Mit der Kreierung des Begriffsungetüms »marktkonforme Demokratie« hat die deutsche Kanzlerin die Unterordnung der Demokratie unter die Märkte offiziell zur Leitlinie erhoben. Unter jene Finanzmärkte, deren Versagen als Steuerungsinstrumente längst offenkundig ist, was zu Beginn der Finanzkrise, als landauf landab verkündet wurde, die Marktkräfte künftig stärker regulieren zu wollen, common sense zu sein schien, bis dann doch wieder der Glaube an den Markt als objektive ökonomische Instanz die Oberhand gewann. Das Urteil der Finanzmärkte über den Ausgang der griechischen Wahlen ist dementsprechend vernichtend. Es werde einige Zeit dauern, bis sich das Vertrauen der Märkte in die Politik wiederherstellen ließe, wird befürchtet. Über das Vertrauen der Menschen in die Politik macht sich die Politik schon lange keine Gedanken mehr.

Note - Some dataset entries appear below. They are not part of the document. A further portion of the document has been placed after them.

(** * Cleaning and validation engine of the REIT / Climate / Dataset2 pipelines

    A shallow embedding of the three cleaning scripts
    ([fetch_REIT_data.py], [fetch_Climate_data.py], [fetch_dataset2_data.py]):
    missing-value handling, outlier treatment, deduplication, the filter
    chains and the final validation, over a small model of the pandas,
    numpy and scipy objects they manipulate.

    Conventions of the model
    - a [float64] cell is NaN, an infinity or a finite number, held as a
      rational; ratios, medians, quantiles and the bounds built from them
      are computed exactly, the special values follow IEEE 754;
    - means, standard deviations and z-scores are computed in binary64
      (module [B64]: round to nearest even, numpy's order of summation),
      each cell entering as the binary64 nearest to its value: what a
      z-score does on a column without spread is decided by rounding;
    - [df[col].fillna(v, inplace=True)] reaches the frame or a temporary
      copy depending on the pandas version ([chained_fill]); both are
      modelled;
    - a [DataFrame] is a row index plus an ordered list of named, typed
      columns; boolean indexing is positional, with masks computed from
      the frame's own columns;
    - a Python exception is the [Raised] branch of [outcome]; what a
      function prints is returned next to its result where a property
      speaks about it;
    - [pd.to_datetime] is a parameter of the filter chains: the properties
      hold for every parser, the examples use ISO dates;
    - file loading and saving are left out: a pipeline starts from the
      loaded frame and ends with the frame handed to the writer. *)

From Stdlib Require Import String Ascii.
From Stdlib Require Import List Bool Arith ZArith QArith Qround Lia Lqa.
From Stdlib Require Import SpecFloat.
Import ListNotations.
Open Scope string_scope.
Open Scope list_scope.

Die Mehrheit der Griechen hat gegen die fremdbestimmte Politik der Troika gestimmt – für Bild ein Sieg des Chaos über die Vernunft. Daß Alexis Tsipras, Chef der Links­allianz SYRIZA, die Zusagen der Athener Regierung zu den asozialen Auflagen aus Brüssel für null und nichtig erklärte, wird von den EU-Granden als Aufruf zur Rebellion wahrgenommen. Mit allen Mitteln der ökonomischen Erpressung wird das Hegemonialkartell versuchen, eine »stabile«, die Austeritätspolitik fortsetzende griechische Regierung zu bilden. Eine solche, stabil und Brüssel-hörig zugleich, wird nicht zu haben sein. Als Illusion dürfte sich aber auch die Annahme der SYRIZA erweisen, sich dem EU-Diktat entziehen zu können, ohne aus der Euro-Zone auszutreten. Anders als die kommunistische KKE, die für einen Austritt Griechenlands aus der EU eintritt, herrscht in Griechenlands bunter Linke wie in der deutschen Linkspartei der Irrglaube vor, daß eine demokratische und soziale EU machbar wäre. Aus der Logik der Euro-Krise ergibt sich jedoch eindeutig, daß es ohne Wiederherstellung der nationalen Souveränität keine demokratische und soziale Entwicklung in Griechenland und anderswo geben kann.